On peut, quant à nous, considérer aussi la décentralisation comme une forme de gouvernement indirect, d’intervention de basse intensité, destinée à restaurer à bas coût un certain niveau de gouvernance et de légitimité dans une situation marquée par la contradiction existante entre un processus d’inclusion politique (comme résultat de la transition démocratique) et d’exclusion économique (comme produit de l’ouverture néolibérale). Une politique qui est cruciale dans la situation actuelle. En donnant aux populations locales quelques nouveaux moyens et l’illusion de partager véritablement le pouvoir, elle devrait permettre à l’Etat de se concentrer sur les défis stratégiques (selon l’expression de Castells (16)) liés à l’ouverture économique et à la mondialisation. Mais, si la décentralisation associée à des formes de démocratie participative peut être entendue comme l’introduction d’une autonomie relative pensée et organisée depuis l’Etat et devant assurer une nouvelle “gouvernance“, quel est son degré d’acceptation à la base, au sein des municipes ? Les nombreuses études (17) faites en ce domaine confirment généralement un fort degré d’acceptation. La décentralisation serait bien entrée dans les mœurs et la “ politique au village ” s’en trouverait enrichie et transformée.  Les populations concernées, et c’était l’objectif recherché, y trouveraient une nouvelle forme d’articulation à l’Etat qui, tout en respectant d’avantage leur autonomie, leur permettrait d’accéder directement à de nouvelles ressources. Les “acteurs“ semblent donc globalement favorables à ce transfert de responsabilités et de pouvoirs en direction de la communauté (ce que les experts de la Banque Mondiale appellent un processus d’ “empowerment“).

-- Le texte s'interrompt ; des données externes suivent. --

(** * render3/component.ts: component host runtime

    A shallow embedding of [packages/core/src/render3/component.ts]: the
    bootstrap of a component on a host element ([renderComponent],
    [createComponentRef]), the change detector ([detectChanges]), the dirty
    scheduler ([markDirty]), the host element accessor ([getHostElement]) and
    the destroyable view reference ([createViewRef], [addDestroyable]).

    JavaScript's mutable globals and objects are threaded through an explicit
    [State]; exceptions are the [Throw] case of [Result].  The collaborators
    the file imports but does not define (renderer factory, host locator, view
    instruction interpreter, application supplied functions) are the fields of
    an [Env] record and may read and write the whole state; the instructions
    whose contract the design fixes ([enterView], [leaveView], [hostElement],
    [directive]) are modelled from it. *)

From Stdlib Require Import ZArith String.
From stdpp Require Import base option list gmap.

Local Open Scope Z_scope.
Local Open Scope list_scope.

(** ** Values *)

Abbreviation loc := positive (only parsing).

(** The functions of this file that are passed around with [Function.bind]. *)
Inductive Builtin := DetectChanges.

(** JavaScript values.  Objects are heap identities; a function value is
    either supplied by the application, the host environment's
    [requestAnimationFrame], or the result of [target.bind(thisArg, ...args)]. *)
Inductive Value :=
| VUndefined
| VNull
| VNum (n : Z)
| VStr (s : string)
| VObj (l : loc)
| VFn (f : Fn)
with Fn :=
| AppFn (id : positive)
| RequestAnimationFrame
| Bound (target : Builtin) (thisArg : Value) (boundArgs : list Value).

(** [v == null] *)
Definition is_nullish (v : Value) : bool :=
  match v with VUndefined | VNull => true | _ => false end.

(** A native surface handle ([RElement]). *)
Inductive RElement := RNode (id : positive).

(** A renderer capability returned by [RendererFactory3.createRenderer]. *)
Inductive Renderer3 := RendererObj (id : positive).

Inductive RendererFactory3 := domRendererFactory3 | AppRendererFactory (id : positive).

Inductive Injector := NULL_INJECTOR | AppInjector (id : positive).

(** [host?: RElement|string] *)
Inductive HostRef := HostElement (r : RElement) | HostSelector (s : string).

Record ComponentDef := {
  def_id : loc;              (* identity of the definition object *)
  tag : string;
  n : Fn;                    (* factory *)
  rendererType : Value
}.

Record ComponentType := { ngComponentDef : ComponentDef }.

Record CreateComponentOptionArgs := {
  opt_rendererFactory : option RendererFactory3;
  opt_host : option HostRef;
  opt_injector : option Injector;
  opt_features : option (list Fn)
}.

(** [opts = {}] *)
Definition no_opts : CreateComponentOptionArgs :=
  {| opt_rendererFactory := None; opt_host := None; opt_injector := None; opt_features := None |}.

(** The host node record ([LElement]); the fields this file reads. *)
Record LElement := {
  native : RElement;
  data : option loc;         (* ViewState of the component, or null *)
  view : loc                 (* ViewState the node belongs to *)
}.

Inductive Slot := SHole | SNode (node : LElement) | SValue (v : Value).

Record ViewState := {
  vs_id : Z;
  vs_renderer : Renderer3;
  vs_data : list Slot
}.

(** The object built by [createViewRef] / [addDestroyable].  [markForCheck],
    [detach], [checkNoChanges] and [reattach] are the same closures in every
    such object and are the definitions of those names below; [destroyFn] is
    the variable captured by [destroy] and [onDestroy]. *)
Record ViewRefObj := {
  vr_detectChanges : Fn;
  destroyed : bool;
  destroyFn : option (list Fn)
}.

Record ComponentRef := {
  location_nativeElement : RElement;
  injector : Injector;
  instance : Value;
  hostView : loc;
  changeDetectorRef : loc;
  componentType : ComponentType
}.

(** ** Errors and results *)

Inductive Error :=
| AssertionError (name : string)               (* assertNotNull *)
| RendererError (text : string) (token : Value) (* createError *)
| NotImplementedError                          (* notImplemented() *)
| NullInjectorError (token : Value)
| TypeError (detail : string)                  (* the language's own failure *)
| AppError (e : Value).                        (* raised by application code *)

(** Failures raised by the runtime's own diagnostics, as opposed to the
    language's [TypeError] and errors of the application. *)
Definition is_diagnostic (e : Error) : bool :=
  match e with
  | AssertionError _ | RendererError _ _ | NotImplementedError => true
  | _ => false
  end.

Inductive Result (A : Type) := Ok (a : A) | Throw (e : Error).
Arguments Ok {A} a.
Arguments Throw {A} e.

(** A call of an application supplied function made by this file. *)
Inductive Event := EvCall (id : positive) (args : list Value).

Section Runtime.

(** The state of everything outside this core (the DOM, the application). *)
Context {W : Type}.

(** ** State *)

Record State := mkState {
  currentView : option loc;            (* instructions.ts: the current view *)
  isDirty : bool;                      (* component.ts: [let isDirty] *)
  viewStates : gmap loc ViewState;     (* heap: ViewState objects *)
  hostSymbol : gmap loc LElement;      (* heap: [obj[NG_HOST_SYMBOL]] *)
  viewRefs : gmap loc ViewRefObj;      (* heap: objects of [addDestroyable] *)
  frameQueue : list Fn;                (* callbacks waiting for the next frame *)
  nextLoc : loc;                       (* heap allocator *)
  trace : list Event;                  (* application functions called so far *)
  world : W
}.

Definition set_currentView (v : option loc) (st : State) : State :=
  mkState v (isDirty st) (viewStates st) (hostSymbol st) (viewRefs st)
          (frameQueue st) (nextLoc st) (trace st) (world st).
Definition set_isDirty (b : bool) (st : State) : State :=
  mkState (currentView st) b (viewStates st) (hostSymbol st) (viewRefs st)
          (frameQueue st) (nextLoc st) (trace st) (world st).
Definition set_viewStates (m : gmap loc ViewState) (st : State) : State :=
  mkState (currentView st) (isDirty st) m (hostSymbol st) (viewRefs st)
          (frameQueue st) (nextLoc st) (trace st) (world st).
Definition set_hostSymbol (m : gmap loc LElement) (st : State) : State :=
  mkState (currentView st) (isDirty st) (viewStates st) m (viewRefs st)
          (frameQueue st) (nextLoc st) (trace st) (world st).
Definition set_viewRefs (m : gmap loc ViewRefObj) (st : State) : State :=
  mkState (currentView st) (isDirty st) (viewStates st) (hostSymbol st) m
          (frameQueue st) (nextLoc st) (trace st) (world st).
Definition set_frameQueue (q : list Fn) (st : State) : State :=
  mkState (currentView st) (isDirty st) (viewStates st) (hostSymbol st) (viewRefs st)
          q (nextLoc st) (trace st) (world st).
Definition set_nextLoc (l : loc) (st : State) : State :=
  mkState (currentView st) (isDirty st) (viewStates st) (hostSymbol st) (viewRefs st)
          (frameQueue st) l (trace st) (world st).
Definition set_trace (t : list Event) (st : State) : State :=
  mkState (currentView st) (isDirty st) (viewStates st) (hostSymbol st) (viewRefs st)
          (frameQueue st) (nextLoc st) t (world st).

(** ** The state and exception monad *)

Definition M (A : Type) : Type := State -> Result A * State.

Definition ret {A} (a : A) : M A := fun st => (Ok a, st).
Definition throw {A} (e : Error) : M A := fun st => (Throw e, st).
Definition bind {A B} (m : M A) (k : A -> M B) : M B :=
  fun st => match m st with
            | (Ok a, st1) => k a st1
            | (Throw e, st1) => (Throw e, st1)
            end.

Notation "x <- m ;; k" := (bind m (fun x => k))
  (at level 100, m at next level, right associativity).
Notation "m ;; k" := (bind m (fun _ => k))
  (at level 100, right associativity).

Definition gets {A} (f : State -> A) : M A := fun st => (Ok (f st), st).
Definition modify (f : State -> State) : M unit := fun st => (Ok tt, f st).

(** [cond && stmt] and [if (cond) stmt] *)
Definition when (b : bool) (m : M unit) : M unit := if b then m else ret tt.

(** [try { body } finally { fin }]: [fin] runs on both exits of [body]; an
    error of [fin] replaces the outcome of [body]. *)
Definition try_finally {A} (body : M A) (fin : M unit) : M A :=
  fun st => match body st with
            | (r, st1) => match fin st1 with
                          | (Ok _, st2) => (r, st2)
                          | (Throw e, st2) => (Throw e, st2)
                          end
            end.

(** [l.forEach(f)] over an array nobody shrinks while it is traversed. *)
Fixpoint forEach {A} (l : list A) (f : A -> M unit) : M unit :=
  match l with
  | [] => ret tt
  | x :: l' => f x ;; forEach l' f
  end.

(** ** Collaborators *)

(** A collaborator reads and writes the state. *)
Definition Ext (A : Type) : Type := State -> Result A * State.

Record Env := {
  ngDevMode : bool;
  (* instructions.ts / renderer.ts *)
  locateHostElement : RendererFactory3 -> HostRef -> Ext RElement;
  createRenderer : RendererFactory3 -> RElement -> Value -> Ext Renderer3;
  renderComponentOrTemplate : LElement -> loc -> Value -> Ext unit;
  createError : string -> Value -> Ext Value;
  (* util.ts: the error that [throw notImplemented()] raises *)
  notImplemented : Error;
  (* the bodies of the functions the application supplies: factories,
     features, schedulers, destroy callbacks *)
  applyFn : positive -> list Value -> Ext Value
}.

Variable E : Env.

(** Running a collaborator.  The [trace] is the observer's record of the calls
    made by this file; a collaborator cannot rewrite it. *)
Definition ext {A} (f : Ext A) : M A :=
  fun st => match f st with (r, st1) => (r, set_trace (trace st) st1) end.

Definition emit (ev : Event) : M unit :=
  modify (fun st => set_trace (trace st ++ [ev]) st).

(** ** assert.ts *)

(** Modelled from the spec: [assertNotNull] (assert.ts is not part of the
    sources) fails in a diagnostics build when the value is empty. *)
Definition assertNotNull (actualIsNull : bool) (name : string) : M unit :=
  if actualIsNull then throw (AssertionError name) else ret tt.

(** ** instructions.ts *)

Definition alloc : M loc :=
  fun st => (Ok (nextLoc st), set_nextLoc (Pos.succ (nextLoc st)) st).

(** Modelled from the spec: [createViewState(viewId, renderer, data)] makes a
    fresh render context with the given index marker, renderer and per-node
    data. *)
Definition createViewState (viewId : Z) (renderer : Renderer3) (d : list Slot) : M loc :=
  l <- alloc ;;
  modify (fun st => set_viewStates
            (<[l := {| vs_id := viewId; vs_renderer := renderer; vs_data := d |}]> (viewStates st)) st) ;;
  ret l.

(** Modelled from the spec: [enterView(context, host)] makes [context] the
    current one and returns whatever was current before. *)
Definition enterView (newView : loc) (host : option LElement) : M (option loc) :=
  old <- gets currentView ;;
  modify (set_currentView (Some newView)) ;;
  ret old.

(** Modelled from the spec: [leaveView(previous)] restores [previous] as the
    current context. *)
Definition leaveView (previous : option loc) : M unit :=
  modify (set_currentView previous).

(** [a[i] = x] on a JavaScript array: an index past the end extends it. *)
Definition array_set (i : nat) (x : Slot) (a : list Slot) : list Slot :=
  if (i <? length a)%nat then <[i := x]> a
  else a ++ replicate (i - length a) SHole ++ [x].

Definition current_view_state : M (loc * ViewState) :=
  cur <- gets currentView ;;
  match cur with
  | None => throw (TypeError "no current view")
  | Some v =>
      vs <- gets (fun st => viewStates st !! v) ;;
      match vs with
      | None => throw (TypeError "no current view")
      | Some s => ret (v, s)
      end
  end.

Definition store_slot (v : loc) (s : ViewState) (i : nat) (x : Slot) : M unit :=
  modify (fun st => set_viewStates
            (<[v := {| vs_id := vs_id s; vs_renderer := vs_renderer s;
                       vs_data := array_set i x (vs_data s) |}]> (viewStates st)) st).

(** Modelled from the spec: [hostElement(rNode, def)] creates the root native
    element entry at index 0 of the current context: the host node record of
    the native handle [rNode], with fresh (non-empty) render data bound to
    that element. *)
Definition hostElement (rNode : RElement) (def : ComponentDef) : M unit :=
  cur <- current_view_state ;;
  let '(v, s) := cur in
  d <- createViewState (-1) (vs_renderer s) [] ;;
  store_slot v s 0 (SNode {| native := rNode; data := Some d; view := v |}).

(** Modelled from the spec: [directive(index, instance, def)] stores the
    instance at [index] of the per-node data of the current context and
    attaches the back-reference from the instance to the host node record (the
    element entry at index 0); it returns the instance.  The hidden field can
    be attached to a heap object only. *)
Definition directive (index : nat) (inst : Value) (def : ComponentDef) : M Value :=
  cur <- current_view_state ;;
  let '(v, s) := cur in
  match vs_data s !! 0%nat, inst with
  | Some (SNode node), VObj l =>
      modify (fun st => set_hostSymbol (<[l := node]> (hostSymbol st)) st) ;;
      store_slot v s index (SValue inst) ;;
      ret inst
  | _, _ => throw (TypeError "cannot attach NG_HOST_SYMBOL")
  end.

Or, si cette politique concerne tous les municipes ou autres espaces locaux, indifféremment de leur composition ethnique, elle revêt une signification bien particulière pour les populations indigènes dans les régions où ces dernières ont une présence majoritaire. Elle signale alors la communauté (indigène) comme une forme légitime d’organisation sociale, à même de se voir confier une série de nouvelles prérogatives et de manier elle-même (c’est-à-dire d’une manière autonome) des ressources et des programmes locaux de développement. D’une certaine manière elle se présente comme un pas effectif en direction d’une reconnaissance de leur autonomie locale “ relative ”.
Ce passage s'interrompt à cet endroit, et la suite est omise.